Navy search crews along with law enforcement agencies and others Friday evening reached the remote site east of Mount Rainier where a Navy Growler that had two aviators aboard crashed Tuesday. Crews included about 30 members of the Army’s 1st Special Forces Group (Airborne) out of Joint Base Lewis-McChord. The methodical search, near Goose Prairie, Yakima County, involves an expansive area, as personnel evaluate debris and hunt for information in the snow-covered wilderness, according to the Navy.
“Finding the aircrew continues to be our primary focus,” read a Navy news release announcing that searchers had made their way to the crash site. On Thursday, the Navy described the jet wreckage as being about 6,000 feet up on a steep mountainside. The EA-18G Growler crashed Tuesday afternoon during a training flight, and authorities located the wreckage a day later.
It was deemed unreachable by motor vehicle. The cause of the crash remains under investigation. The aircraft is from Electronic Attack Squadron 130, known as the “Zappers.
” The squadron returned in July from a combat deployment on the aircraft carrier USS Dwight D. Eisenhower in the Southern Red Sea, Bab el-Mandeb Strait and Gulf of Aden, according to the Navy. For Tim Thompson, the roar of Growlers is a familiar sound, but Tuesday afternoon, he heard an unfamiliar one, like the “crack” of a hammer on his metal roof, he said.
Since buying his Goose Prairie home in July to renovate into a vacation rental, the Prosser, Benton County, chiropractor said he has grown accustomed to hearing the Navy jets zooming above at about 500 miles per hour. The aircraft, which usually pass Thompson’s property about once a day, are a welcome sight to the former Air Force navigator and commercial pilot. “Whenever we hear them, we always run out to watch,” Thompson said in a phone call Friday.
“It’s a cool thing to see up there because it’s our own private air show.” Thompson, his partner and a pair of contractors heard the unfamiliar sound as they worked on the flooring of his home on the east side of Mount Rainier shortly before 3:30 p.m.
They ran outside to look but not seeing anything unusual, they went back to work, figuring the noise came from a hunter shooting nearby. Thompson said he didn’t think of the sound again until hours later, when he learned of the Growler crash. Thompson expected the Navy to announce within hours that they had found the aircraft and the two missing aviators.
When he didn’t hear anything by 2 p.m. Wednesday, he called Yakima County Search and Rescue to tell them about the sound he’d heard Tuesday.

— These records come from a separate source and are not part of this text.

Inductive SecurityEventCode :=
  | SecurityEventCode_FirmwareUpdated | SecurityEventCode_FailedToAuthenticateAtCentralSystem | SecurityEventCode_CentralSystemFailedToAuthenticate | SecurityEventCode_SettingSystemTime
  | SecurityEventCode_StartupOfTheDevice | SecurityEventCode_ResetOrReboot | SecurityEventCode_SecurityLogWasCleared | SecurityEventCode_ReconfigurationOfSecurityParameters
  | SecurityEventCode_MemoryExhaustion | SecurityEventCode_InvalidMessages | SecurityEventCode_AttemptedReplayAttacks | SecurityEventCode_TamperDetectionActivated
  | SecurityEventCode_InvalidFirmwareSignature | SecurityEventCode_InvalidFirmwareSigningCertificate | SecurityEventCode_InvalidCentralSystemCertificate | SecurityEventCode_InvalidChargePointCertificate
  | SecurityEventCode_InvalidTLSVersion | SecurityEventCode_InvalidTLSCipherSuite.
#[global] Instance SecurityEventCode_enum : CEnum SecurityEventCode := {|
  to_int e := match e with SecurityEventCode_FirmwareUpdated => 0 | SecurityEventCode_FailedToAuthenticateAtCentralSystem => 1 | SecurityEventCode_CentralSystemFailedToAuthenticate => 2 | SecurityEventCode_SettingSystemTime => 3 | SecurityEventCode_StartupOfTheDevice => 4 | SecurityEventCode_ResetOrReboot => 5 | SecurityEventCode_SecurityLogWasCleared => 6 | SecurityEventCode_ReconfigurationOfSecurityParameters => 7 | SecurityEventCode_MemoryExhaustion => 8 | SecurityEventCode_InvalidMessages => 9 | SecurityEventCode_AttemptedReplayAttacks => 10 | SecurityEventCode_TamperDetectionActivated => 11 | SecurityEventCode_InvalidFirmwareSignature => 12 | SecurityEventCode_InvalidFirmwareSigningCertificate => 13 | SecurityEventCode_InvalidCentralSystemCertificate => 14 | SecurityEventCode_InvalidChargePointCertificate => 15 | SecurityEventCode_InvalidTLSVersion => 16 | SecurityEventCode_InvalidTLSCipherSuite => 17 end;
  enumerators := [SecurityEventCode_FirmwareUpdated; SecurityEventCode_FailedToAuthenticateAtCentralSystem; SecurityEventCode_CentralSystemFailedToAuthenticate; SecurityEventCode_SettingSystemTime; SecurityEventCode_StartupOfTheDevice; SecurityEventCode_ResetOrReboot; SecurityEventCode_SecurityLogWasCleared; SecurityEventCode_ReconfigurationOfSecurityParameters; SecurityEventCode_MemoryExhaustion; SecurityEventCode_InvalidMessages; SecurityEventCode_AttemptedReplayAttacks; SecurityEventCode_TamperDetectionActivated; SecurityEventCode_InvalidFirmwareSignature; SecurityEventCode_InvalidFirmwareSigningCertificate; SecurityEventCode_InvalidCentralSystemCertificate; SecurityEventCode_InvalidChargePointCertificate; SecurityEventCode_InvalidTLSVersion; SecurityEventCode_InvalidTLSCipherSuite];
  to_int_inj := ltac:(enum_inj); enumerators_all := ltac:(enum_all) |}.

Inductive FirmwareStatusEnumType :=
  | FirmwareStatusEnumType_Downloaded | FirmwareStatusEnumType_DownloadFailed | FirmwareStatusEnumType_Downloading | FirmwareStatusEnumType_DownloadScheduled
  | FirmwareStatusEnumType_DownloadPaused | FirmwareStatusEnumType_Idle | FirmwareStatusEnumType_InstallationFailed | FirmwareStatusEnumType_Installing
  | FirmwareStatusEnumType_Installed | FirmwareStatusEnumType_InstallRebooting | FirmwareStatusEnumType_InstallScheduled | FirmwareStatusEnumType_InstallVerificationFailed
  | FirmwareStatusEnumType_InvalidSignature | FirmwareStatusEnumType_SignatureVerified.
#[global] Instance FirmwareStatusEnumType_enum : CEnum FirmwareStatusEnumType := {|
  to_int e := match e with FirmwareStatusEnumType_Downloaded => 0 | FirmwareStatusEnumType_DownloadFailed => 1 | FirmwareStatusEnumType_Downloading => 2 | FirmwareStatusEnumType_DownloadScheduled => 3 | FirmwareStatusEnumType_DownloadPaused => 4 | FirmwareStatusEnumType_Idle => 5 | FirmwareStatusEnumType_InstallationFailed => 6 | FirmwareStatusEnumType_Installing => 7 | FirmwareStatusEnumType_Installed => 8 | FirmwareStatusEnumType_InstallRebooting => 9 | FirmwareStatusEnumType_InstallScheduled => 10 | FirmwareStatusEnumType_InstallVerificationFailed => 11 | FirmwareStatusEnumType_InvalidSignature => 12 | FirmwareStatusEnumType_SignatureVerified => 13 end;
  enumerators := [FirmwareStatusEnumType_Downloaded; FirmwareStatusEnumType_DownloadFailed; FirmwareStatusEnumType_Downloading; FirmwareStatusEnumType_DownloadScheduled; FirmwareStatusEnumType_DownloadPaused; FirmwareStatusEnumType_Idle; FirmwareStatusEnumType_InstallationFailed; FirmwareStatusEnumType_Installing; FirmwareStatusEnumType_Installed; FirmwareStatusEnumType_InstallRebooting; FirmwareStatusEnumType_InstallScheduled; FirmwareStatusEnumType_InstallVerificationFailed; FirmwareStatusEnumType_InvalidSignature; FirmwareStatusEnumType_SignatureVerified];
  to_int_inj := ltac:(enum_inj); enumerators_all := ltac:(enum_all) |}.

Inductive CertificateSignedStatusEnumType :=
  | CertificateSignedStatusEnumType_Accepted | CertificateSignedStatusEnumType_Rejected.
#[global] Instance CertificateSignedStatusEnumType_enum : CEnum CertificateSignedStatusEnumType := {|
  to_int e := match e with CertificateSignedStatusEnumType_Accepted => 0 | CertificateSignedStatusEnumType_Rejected => 1 end;
  enumerators := [CertificateSignedStatusEnumType_Accepted; CertificateSignedStatusEnumType_Rejected];
  to_int_inj := ltac:(enum_inj); enumerators_all := ltac:(enum_all) |}.

Inductive DeleteCertificateStatusEnumType :=
  | DeleteCertificateStatusEnumType_Accepted | DeleteCertificateStatusEnumType_Failed | DeleteCertificateStatusEnumType_NotFound.
#[global] Instance DeleteCertificateStatusEnumType_enum : CEnum DeleteCertificateStatusEnumType := {|
  to_int e := match e with DeleteCertificateStatusEnumType_Accepted => 0 | DeleteCertificateStatusEnumType_Failed => 1 | DeleteCertificateStatusEnumType_NotFound => 2 end;
  enumerators := [DeleteCertificateStatusEnumType_Accepted; DeleteCertificateStatusEnumType_Failed; DeleteCertificateStatusEnumType_NotFound];
  to_int_inj := ltac:(enum_inj); enumerators_all := ltac:(enum_all) |}.

Inductive GetInstalledCertificateStatusEnumType :=
  | GetInstalledCertificateStatusEnumType_Accepted | GetInstalledCertificateStatusEnumType_NotFound.
#[global] Instance GetInstalledCertificateStatusEnumType_enum : CEnum GetInstalledCertificateStatusEnumType := {|
  to_int e := match e with GetInstalledCertificateStatusEnumType_Accepted => 0 | GetInstalledCertificateStatusEnumType_NotFound => 1 end;
  enumerators := [GetInstalledCertificateStatusEnumType_Accepted; GetInstalledCertificateStatusEnumType_NotFound];
  to_int_inj := ltac:(enum_inj); enumerators_all := ltac:(enum_all) |}.

Inductive HashAlgorithmEnumType :=
  | HashAlgorithmEnumType_SHA256 | HashAlgorithmEnumType_SHA384 | HashAlgorithmEnumType_SHA512.
#[global] Instance HashAlgorithmEnumType_enum : CEnum HashAlgorithmEnumType := {|
  to_int e := match e with HashAlgorithmEnumType_SHA256 => 0 | HashAlgorithmEnumType_SHA384 => 1 | HashAlgorithmEnumType_SHA512 => 2 end;
  enumerators := [HashAlgorithmEnumType_SHA256; HashAlgorithmEnumType_SHA384; HashAlgorithmEnumType_SHA512];
  to_int_inj := ltac:(enum_inj); enumerators_all := ltac:(enum_all) |}.

Inductive LogEnumType :=
  | LogEnumType_DiagnosticsLog | LogEnumType_SecurityLog.
#[global] Instance LogEnumType_enum : CEnum LogEnumType := {|
  to_int e := match e with LogEnumType_DiagnosticsLog => 0 | LogEnumType_SecurityLog => 1 end;
  enumerators := [LogEnumType_DiagnosticsLog; LogEnumType_SecurityLog];
  to_int_inj := ltac:(enum_inj); enumerators_all := ltac:(enum_all) |}.

Inductive LogStatusEnumType :=
  | LogStatusEnumType_Accepted | LogStatusEnumType_Rejected | LogStatusEnumType_AcceptedCanceled.
#[global] Instance LogStatusEnumType_enum : CEnum LogStatusEnumType := {|
  to_int e := match e with LogStatusEnumType_Accepted => 0 | LogStatusEnumType_Rejected => 1 | LogStatusEnumType_AcceptedCanceled => 2 end;
  enumerators := [LogStatusEnumType_Accepted; LogStatusEnumType_Rejected; LogStatusEnumType_AcceptedCanceled];
  to_int_inj := ltac:(enum_inj); enumerators_all := ltac:(enum_all) |}.

Inductive CertificateStatusEnumType :=
  | CertificateStatusEnumType_Accepted | CertificateStatusEnumType_Failed | CertificateStatusEnumType_Rejected.
#[global] Instance CertificateStatusEnumType_enum : CEnum CertificateStatusEnumType := {|
  to_int e := match e with CertificateStatusEnumType_Accepted => 0 | CertificateStatusEnumType_Failed => 1 | CertificateStatusEnumType_Rejected => 2 end;
  enumerators := [CertificateStatusEnumType_Accepted; CertificateStatusEnumType_Failed; CertificateStatusEnumType_Rejected];
  to_int_inj := ltac:(enum_inj); enumerators_all := ltac:(enum_all) |}.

The person who answered his call said rescue teams had just discovered the Growler wreckage near Pear Butte, about 5 to 10 miles from Thompson’s property, he said. Learning that the aviators were still missing worried Thompson, who reflected that afternoon on his years in the military and as a pilot. “Everybody is going to be worried about those pilots because you become like brothers and sisters when you work together and train together every day,” he said.
“Even though you sign up for it and you know what you’re getting into, you never expect something like that to happen.” (Seattle Times staff photographer Nick Wagner contributed to this report from Yakima County.) ___ ©2024 The Seattle Times.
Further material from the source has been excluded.